[SUPPLIED RECORDS]
Lemma list_entries_ok fuel k s p ns :
  view k p = Some (Node ns) →
  (∀ n ns' files, child n ns = Some (Node ns') →
     ∃ new, ListAllFile fuel k s files (sub p n) = Ok (files ++ new) ∧ lists s (sub p n) ns' (λ _, True) new) →
  ∀ es files,
  NoDup (filter (λ n, is_dots n = false) es.*1) →
  (∀ n dt, (n, dt) ∈ es → if is_dots n then dt = DT_DIR else ∃ t, child n ns = Some t ∧ dt = d_type t) →
  ∃ new, list_entries (ListAllFile fuel k s) p s files es = Ok (files ++ new) ∧
    lists s p ns (λ n, n ∈ filter (λ n, is_dots n = false) es.*1) new.
Proof.
  intros Hv Hrec es. induction es as [|[n dt] es IH]; intros files Hnd Hes.
  { exists []. rewrite app_nil_r. split; [done|]. split; [constructor|]. intros q.
    split; [by intros ?%elem_of_nil|]. by intros (? & ? & ?%elem_of_nil & _). }
  rewrite fmap_cons in *. cbn [fst list_entries] in *.
  assert (∀ m d, (m, d) ∈ es → if is_dots m then d = DT_DIR else ∃ t, child m ns = Some t ∧ d = d_type t) as Hes'.
  { intros m d Hm. apply Hes. by right. }
  pose proof (Hes n dt (list_elem_of_here _ _)) as Hn. destruct (is_dots n) eqn:Hd.
  { subst dt. rewrite filter_cons_False in Hnd |- * by congruence.
    unfold list_entry at 1. rewrite decide_True, Hd by done. osimpl. by apply IH. }
  destruct Hn as (t & Ht & ->). rewrite filter_cons_True in Hnd |- * by done. apply NoDup_cons in Hnd as [Hnew Hnd].
  destruct (list_entry_ok fuel k s p ns n t files Ht Hd) as (new1 & -> & Hnd1 & Hin1).
  { intros ns' ->. by apply Hrec. }
  osimpl. destruct (IH (files ++ new1) Hnd Hes') as (new2 & -> & Hnd2 & Hin2).
  exists (new1 ++ new2). rewrite app_assoc. split; [done|]. split.
  - apply NoDup_app. split_and!; [done| |done]. intros q Hq1 Hq2.
    apply Hin1 in Hq1 as (n1 & l1 & -> & Hw1 & ->). apply Hin2 in Hq2 as (n2 & l2 & Hn2 & Hw2 & E).
    apply join_inj in E; [by injection E as -> _|..].
    + eapply tree_at_proper; [apply Hv|apply Hw1].
    + eapply tree_at_proper; [apply Hv|apply Hw2].
  - intros q. rewrite elem_of_app, Hin1, Hin2. setoid_rewrite elem_of_cons. naive_solver.
Qed.

Lemma list_ok fuel k s : listable k → ∀ p ns files,
  view k p = Some (Node ns) → (height (Node ns) < fuel)%nat →
  ∃ new, ListAllFile fuel k s files p = Ok (files ++ new) ∧ lists s p ns (λ _, True) new.
Proof.
  intros Hk. induction fuel as [|fuel IH]; [lia|]. intros p ns files Hv Hf. cbn [ListAllFile].
  destruct (Hk p ns Hv) as (-> & es & Er & Hes). rewrite Er.
  destruct (readdir_view k p es Er) as (ns0 & E & Hperm). rewrite Hv in E. injection E as <-.
  destruct (view_names k p ns Hv) as [Hnd Hprop]. rewrite Forall_forall in Hprop.
  destruct (list_entries_ok fuel k s p ns Hv) with (es := es) (files := files) as (new & -> & Hnew & Hin); [|by rewrite Hperm|done|].
  { intros n ns' fs Hc. apply IH; [|pose proof (height_child _ _ _ Hc); lia].
    rewrite (view_sub k p ns); [done|done|]. by eapply Hprop, child_names. }
  exists new. split; [done|]. split; [done|]. intros q. rewrite Hin. split; [naive_solver|].
  intros (n & l & _ & Hw & ->). exists n, l. split_and!; [|done|done]. rewrite Hperm.
  apply wanted_cons in Hw. destruct (child n ns) as [t|] eqn:Ec; [|done]. by eapply child_names.
Qed.

(** [ListAllFile] appends every regular file below the directory whose name
    ends with the suffix, each of them once, and nothing else, when directories
    can be read and the file system reports the kinds of the entries. *)
Theorem ListAllFile_exact fuel k s p ns files :
  listable k → view k p = Some (Node ns) → (height (Node ns) < fuel)%nat →
  ∃ new, ListAllFile fuel k s files p = Ok (files ++ new) ∧ NoDup new ∧
    ∀ q, q ∈ new ↔ ∃ l n, tree_at (l ++ [n]) (Some (Node ns)) = Some (Leaf Reg) ∧
      s `suffix_of` n ∧ q = join p (l ++ [n]).
Proof.
  intros Hk Hv Hf. destruct (list_ok fuel k s Hk p ns files Hv Hf) as (new & -> & Hnd & Hin).
  exists new. split; [done|]. split; [done|]. intros q. rewrite Hin. split.
  - intros (m & l & _ & (Hat & n & Hlast & Hs) & ->).
    apply last_Some in Hlast as [l' E]. rewrite E in *. eauto.
  - intros (l & n & Hat & Hs & ->). destruct (l ++ [n]) as [|m l'] eqn:E; [by destruct l|].
    exists m, l'. rewrite <-E. split_and!; [done| |done]. split; [by rewrite E|]. exists n. by rewrite last_snoc.
Qed.

(** ** [Mkdir] *)

(** [mkdir] makes its directory accessible and takes nothing away. *)
Definition mkdir_makes : Prop :=
  ∀ k k' p ok, fs_mkdir k p = (ok, k') →
    (ok = true → fs_access k' p = true) ∧ ∀ q, fs_access k q = true → fs_access k' q = true.

(** Why a call of [mkdir1] failed. *)
Definition refused p : Prop := ∃ k, fs_access k p = false ∧ (fs_mkdir k p).1 = false.

Lemma mkdir1_ok k p ok k' :
  mkdir_makes → mkdir1 k p = (ok, k') →
  (if ok then fs_access k' p = true else refused p) ∧ ∀ q, fs_access k q = true → fs_access k' q = true.
Proof.
  intros Hmk. unfold mkdir1. destruct (fs_access k p) eqn:Ea; [intros [= <- <-]; done|].
  intros E. destruct (Hmk _ _ _ _ E) as [H1 H2]. split; [|done]. destruct ok; [auto|].
  exists k. by rewrite E.
Qed.

Lemma mkdir_prefixes_ok rest : mkdir_makes → ∀ k seen ok k', mkdir_prefixes k seen rest = (ok, k') →
  (if ok then ∀ a b, rest = a ++ slash :: b → fs_access k' (seen ++ a) = true
   else ∃ a b, rest = a ++ slash :: b ∧ refused (seen ++ a)) ∧
  ∀ q, fs_access k q = true → fs_access k' q = true.
Proof.
  intros Hmk. induction rest as [|c rest IH]; intros k seen ok k'; cbn [mkdir_prefixes].
  { intros [= <- <-]. split; [|done]. by intros [] ?. }
  assert (∀ k1 ok2 k2, mkdir_prefixes k1 (seen ++ [c]) rest = (ok2, k2) →
    (if ok2 then ∀ a b, c :: rest = a ++ slash :: b → a ≠ [] → fs_access k2 (seen ++ a) = true
     else ∃ a b, c :: rest = a ++ slash :: b ∧ refused (seen ++ a)) ∧
    ∀ q, fs_access k1 q = true → fs_access k2 q = true) as Hrest.
  { intros k1 ok2 k2 E. destruct (IH _ _ _ _ E) as [H1 H2]. split; [|done]. destruct ok2.
    - intros [|x a] b; [done|]. intros [= -> Er] _. specialize (H1 a b Er). by rewrite <-app_assoc in H1.
    - destruct H1 as (a & b & -> & Hr). exists (c :: a), b. by rewrite <-app_assoc in Hr. }
  destruct (decide (c = slash)) as [->|Hc].
  - destruct (mkdir1 k seen) as [ok1 k1] eqn:E1. destruct (mkdir1_ok _ _ _ _ Hmk E1) as [H1 H2]. destruct ok1.
    + intros E. destruct (Hrest _ _ _ E) as [H3 H4]. split; [|auto]. destruct ok; [|done].
      intros [|x a] b Eab; [rewrite app_nil_r; auto|by apply (H3 _ _ Eab)].
    + intros [= <- <-]. split; [|done]. exists [], rest. by rewrite app_nil_r.
  - intros E. destruct (Hrest _ _ _ E) as [H3 H4]. split; [|done]. destruct ok; [|done].
    intros [|x a] b Eab; [by injection Eab|by apply (H3 _ _ Eab)].
Qed.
[/SUPPLIED RECORDS]
**EXERCISE AIM**
In your reply, restate exactly the lines from the start of the records above through the line holding "pose proof (Hes", including both, and nothing else.

**RESPONSE**
Lemma list_entries_ok fuel k s p ns :
  view k p = Some (Node ns) →
  (∀ n ns' files, child n ns = Some (Node ns') →
     ∃ new, ListAllFile fuel k s files (sub p n) = Ok (files ++ new) ∧ lists s (sub p n) ns' (λ _, True) new) →
  ∀ es files,
  NoDup (filter (λ n, is_dots n = false) es.*1) →
  (∀ n dt, (n, dt) ∈ es → if is_dots n then dt = DT_DIR else ∃ t, child n ns = Some t ∧ dt = d_type t) →
  ∃ new, list_entries (ListAllFile fuel k s) p s files es = Ok (files ++ new) ∧
    lists s p ns (λ n, n ∈ filter (λ n, is_dots n = false) es.*1) new.
Proof.
  intros Hv Hrec es. induction es as [|[n dt] es IH]; intros files Hnd Hes.
  { exists []. rewrite app_nil_r. split; [done|]. split; [constructor|]. intros q.
    split; [by intros ?%elem_of_nil|]. by intros (? & ? & ?%elem_of_nil & _). }
  rewrite fmap_cons in *. cbn [fst list_entries] in *.
  assert (∀ m d, (m, d) ∈ es → if is_dots m then d = DT_DIR else ∃ t, child m ns = Some t ∧ d = d_type t) as Hes'.
  { intros m d Hm. apply Hes. by right. }
  pose proof (Hes n dt (list_elem_of_here _ _)) as Hn. destruct (is_dots n) eqn:Hd.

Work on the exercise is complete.